Summer is coming and there’s nothing more beautiful than a rose bush covered with lush blossoms and healthy green leaves. How to grow roses without a lot of strain and effort? Follow these 4 tips and you can grow healthy roses.
Prepare the soil
If you’re planting a rose bush dig a hole about 1 and half times as deep as the rose bush container and twice as wide. Add slow release fertilizer per package directions to the bottom of the hole, then a shovel full of compost, a shovel of the soil you removed and a bit more fertilizer. Remove the rose bush gently from the container and set in the hole. The soil line on the rose bush from the container should be the same as in your garden. If it’s too high remove a bit more soil from the planting hole. If it’s a bit too low add another shovel of soil. When it’s just right, gently scratch the roots from the bottom of the root ball and around the sides. That will encourage the roots to start branching out into the new hole.

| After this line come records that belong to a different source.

(* ===== verification/Merkle.v ===== *)
(** * Merkle roots

    The Merkle root of a sequence of digests (libraries/chain/merkle.cpp and
    its header) and the incremental tree that maintains it under appends
    (libraries/chain/include/dcd/chain/incremental_merkle.hpp). SHA-256 is a
    parameter of the model: [hash] is [digest_type::hash] of a pair. *)

From S2P Require Import Prelude Types.

(** ** Depth of the tree: bit tricks on 64-bit words *)
Definition next_power_of_2 (value : Z) : Z :=
  let value := u64 (value - 1) in
  let value := Z.lor value (Z.shiftr value 1) in
  let value := Z.lor value (Z.shiftr value 2) in
  let value := Z.lor value (Z.shiftr value 4) in
  let value := Z.lor value (Z.shiftr value 8) in
  let value := Z.lor value (Z.shiftr value 16) in
  let value := Z.lor value (Z.shiftr value 32) in
  u64 (value + 1).

Definition clz_power_2 (value : Z) : Z :=
  let sub mask k lz := if Z.land value mask =? 0 then lz else lz - k in
  let lz := 64 in
  let lz := if value =? 0 then lz else lz - 1 in
  let lz := sub 0x00000000FFFFFFFF 32 lz in
  let lz := sub 0x0000FFFF0000FFFF 16 lz in
  let lz := sub 0x00FF00FF00FF00FF 8 lz in
  let lz := sub 0x0F0F0F0F0F0F0F0F 4 lz in
  let lz := sub 0x3333333333333333 2 lz in
  sub 0x5555555555555555 1 lz.

Definition calcluate_max_depth (node_count : Z) : Z :=
  if node_count =? 0 then 0
  else clz_power_2 (next_power_of_2 node_count) + 1.

(** *** The bit tricks compute the binary logarithm *)
Definition smeared (m w x : Z) : Prop :=
  forall j, 0 <= j -> Z.testbit x j = true <-> exists i, j <= i < j + w /\ Z.testbit m i = true.

Lemma smeared_step (m w w' x : Z) :
  0 <= w -> w' = 2 * w -> smeared m w x -> smeared m w' (Z.lor x (Z.shiftr x w)).
Proof.
  intros Hw -> Hx j Hj. rewrite Z.lor_spec, Z.shiftr_spec, orb_true_iff by done.
  rewrite (Hx j), (Hx (j + w)) by lia. split.
  - intros [(i & Hi & Hb)|(i & Hi & Hb)]; exists i; (split; [lia | done]).
  - intros (i & Hi & Hb). destruct (Z.lt_ge_cases i (j + w)); [left | right];
      exists i; (split; [lia | done]).
Qed.

Lemma smeared_full (m x : Z) : 0 < m < 2 ^ 64 -> smeared m 64 x -> 0 <= x -> x = 2 ^ (Z.log2 m + 1) - 1.
Proof.
  intros Hm Hx H0. pose proof (Z.log2_nonneg m).
  assert (Hl : Z.log2 m < 64) by (apply Z.log2_lt_pow2; lia).
  replace (2 ^ (Z.log2 m + 1) - 1) with (Z.ones (Z.log2 m + 1)) by (rewrite Z.ones_equiv; lia).
  apply Z.bits_inj'. intros j Hj. rewrite Z.testbit_ones_nonneg by lia.
  apply eq_bool_prop_intro. rewrite !Is_true_true, (Hx j Hj), Z.ltb_lt. split.
  - intros (i & Hi & Hb). destruct (Z.le_gt_cases i (Z.log2 m)); [lia|].
    rewrite Z.bits_above_log2 in Hb by lia. discriminate.
  - intros Hjl. exists (Z.log2 m). split; [lia | apply Z.bit_log2; lia].
Qed.

Lemma next_power_of_2_ok (v : Z) : 1 <= v <= 2 ^ 63 -> next_power_of_2 v = 2 ^ Z.log2_up v.
Proof.
  intros Hv. destruct (Z.eq_dec v 1) as [->|Hv1]; [done|]. unfold next_power_of_2.
  rewrite (wrap_small 64 (v - 1)) by (unfold fits; lia).
  set (m := v - 1). assert (H1 : smeared m 1 m).
  { intros j Hj. split; [intros Hb; exists j; split; [lia | done]|].
    intros (i & Hi & Hb). by replace j with i by lia. }
  apply (smeared_step _ 1 2) in H1; [|lia..]. apply (smeared_step _ 2 4) in H1; [|lia..].
  apply (smeared_step _ 4 8) in H1; [|lia..]. apply (smeared_step _ 8 16) in H1; [|lia..].
  apply (smeared_step _ 16 32) in H1; [|lia..]. apply (smeared_step _ 32 64) in H1; [|lia..].
  apply smeared_full in H1; [|lia|].
  - cbv zeta. rewrite H1. rewrite Z.sub_add.
    rewrite Z.log2_up_eqn by lia. replace (Z.pred v) with m by lia.
    apply wrap_small. split; [lia|]. apply Z.pow_lt_mono_r; [lia..|].
    assert (Z.log2 m < 63) by (apply Z.log2_lt_pow2; lia). lia.
  - repeat (apply Z.lor_nonneg; split; [|apply Z.shiftr_nonneg]); lia.
Qed.

Lemma clz_power_2_ok (k : Z) : 0 <= k < 64 -> clz_power_2 (2 ^ k) = k.
Proof.
  intros Hk.
  assert (H : forallb (fun k => clz_power_2 (2 ^ Z.of_nat k) =? Z.of_nat k) (seq 0 64) = true)
    by (vm_compute; reflexivity).
  rewrite forallb_forall in H. specialize (H (Z.to_nat k)).
  rewrite Z2Nat.id, Z.eqb_eq in H by lia. apply H, in_seq. lia.
Qed.

Lemma calcluate_max_depth_ok (n : Z) :
  1 <= n <= 2 ^ 63 -> calcluate_max_depth n = Z.log2_up n + 1.
Proof.
  intros Hn. unfold calcluate_max_depth. destruct (Z.eqb_spec n 0); [lia|].
  rewrite next_power_of_2_ok, clz_power_2_ok; [done| |lia].
  split; [apply Z.log2_up_nonneg|].
  assert (Z.log2_up n <= Z.log2_up (2 ^ 63)) by (apply Z.log2_up_le_mono; lia).
  rewrite Z.log2_up_pow2 in H by lia. lia.
Qed.

(** ** Canonical pairs *)
Definition make_canonical_left (val : digest) : digest :=
  mk_digest (Z.land (hash0 val) 0xFFFFFFFFFFFFFF7F) (hash1 val) (hash2 val) (hash3 val).
Definition make_canonical_right (val : digest) : digest :=
  mk_digest (Z.lor (hash0 val) 0x80) (hash1 val) (hash2 val) (hash3 val).
Definition is_canonical_left (val : digest) : bool := Z.land (hash0 val) 0x80 =? 0.
Definition is_canonical_right (val : digest) : bool := negb (Z.land (hash0 val) 0x80 =? 0).
Definition make_canonical_pair (l r : digest) : digest * digest :=
  (make_canonical_left l, make_canonical_right r).

(** [incremental_merkle_impl]: the nodes the next append may need, lowest
    level first, then the current root. *)
Record incremental_merkle := mk_imerkle {
  _node_count : Z;
  _active_nodes : list digest
}.

Section merkle.
Context (hash : digest * digest -> digest).

Definition node (l r : digest) : digest := hash (make_canonical_pair l r).

(** The inner loop of [merkle] from index [i] on, in place: [ids[i]] is
    overwritten while [ids[2i]] and [ids[2i+1]] are read. *)
Fixpoint merkle_level (todo i : nat) (ids : list digest) : result (list digest) :=
  match todo with
  | O => Ok ids
  | S todo =>
      l ← vec_get ids (2 * i);
      r ← vec_get ids (2 * i + 1);
      merkle_level todo (S i) (<[i := node l r]> ids)
  end.

(** One iteration of [while( ids.size() > 1 )]. *)
Definition merkle_round (ids : list digest) : result (list digest) :=
  ids ← (if Nat.odd (length ids)
         then match last ids with
              | Some b => Ok (ids ++ [b])
              | None => Throw undefined_behaviour
              end
         else Ok ids);
  ids ← merkle_level (length ids / 2) 0 ids;
  Ok (take (length ids / 2) ids).

(** The loop, with the number of digests as fuel. *)
Fixpoint merkle_loop (fuel : nat) (ids : list digest) : result (list digest) :=
  if (length ids <=? 1)%nat then Ok ids
  else match fuel with
       | O => Throw undefined_behaviour
       | S fuel => ids ← merkle_round ids; merkle_loop fuel ids
       end.

Definition merkle (ids : list digest) : result digest :=
  if (length ids =? 0)%nat then Ok digest_zero
  else ids ← merkle_loop (length ids) ids; vec_get ids 0.

(** The loop of [append] over the levels of the tree. [active_iter] is what
    is left of the old active nodes. *)
Fixpoint append_loop (current_depth : nat) (index : Z) (top : digest) (partial : bool)
    (active_iter updated_active_nodes : list digest) : result (digest * list digest) :=
  match current_depth with
  | O => Ok (top, updated_active_nodes)
  | S current_depth =>
      if Z.land index 1 =? 0 then
        append_loop current_depth (Z.shiftr index 1) (node top top) true active_iter
          (if partial then updated_active_nodes else updated_active_nodes ++ [top])
      else
        match active_iter with
        | [] => Throw undefined_behaviour
        | left_value :: active_iter =>
            append_loop current_depth (Z.shiftr index 1) (node left_value top) partial active_iter
              (if partial then updated_active_nodes ++ [left_value] else updated_active_nodes)
        end
  end.

Definition append (m : incremental_merkle) (d : digest) : result incremental_merkle :=
  let max_depth := calcluate_max_depth (u64 (_node_count m + 1)) in
  '(top, updated) ← append_loop (Z.to_nat (max_depth - 1)) (_node_count m) d false
                      (_active_nodes m) [];
  Ok (mk_imerkle (u64 (_node_count m + 1)) (updated ++ [top])).

Definition imerkle_empty : incremental_merkle := mk_imerkle 0 [].

Definition get_root (m : incremental_merkle) : result digest :=
  if 0 <? _node_count m then
    match last (_active_nodes m) with
    | Some d => Ok d
    | None => Throw undefined_behaviour
    end
  else Ok digest_zero.

(** ** Reference: levels of the tree and their root *)
Fixpoint pair_up (l : list digest) : list digest :=
  match l with
  | a :: b :: l => node a b :: pair_up l
  | [a] => [node a a]
  | [] => []
  end.

(** The parents of the complete pairs of a level. *)
Fixpoint halve (l : list digest) : list digest :=
  match l with
  | a :: b :: l => node a b :: halve l
  | _ => []
  end.

Inductive root_of : list digest -> digest -> Prop :=
  | root_one x : root_of [x] x
  | root_step l r : (2 <= length l)%nat -> root_of (pair_up l) r -> root_of l r.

Fill the hole half way, alternating soil and compost with a sprinkle of fertilizer. Water thoroughly. When the water has been absorbed by the soil, fill the hole to the top and water again.
Refresh the soil
Dig a few inches deep around the base of your rose out to the edges of the bush. Remove about half of the soil and replace with compost, or bagged topsoil, mixed with slow release fertilizer – follow package directions. Add a layer of mulch a couple of inches deep to retain the moisture in the soil. The mulch will break down over the season and add organic matter to the soil.
Catch problems before they start
If you see aphids or other buggy creatures remove them immediately. Don’t wait until you get to the nursery for bug spray. Most creatures can be washed off with a strong spray of water. Aphids can be sprayed with a mixture of ½ teaspoon dishwashing liquid to one quart of water. Spray on the aphids. If you don’t have a sprayer handy use a sponge. It’s messier but it works.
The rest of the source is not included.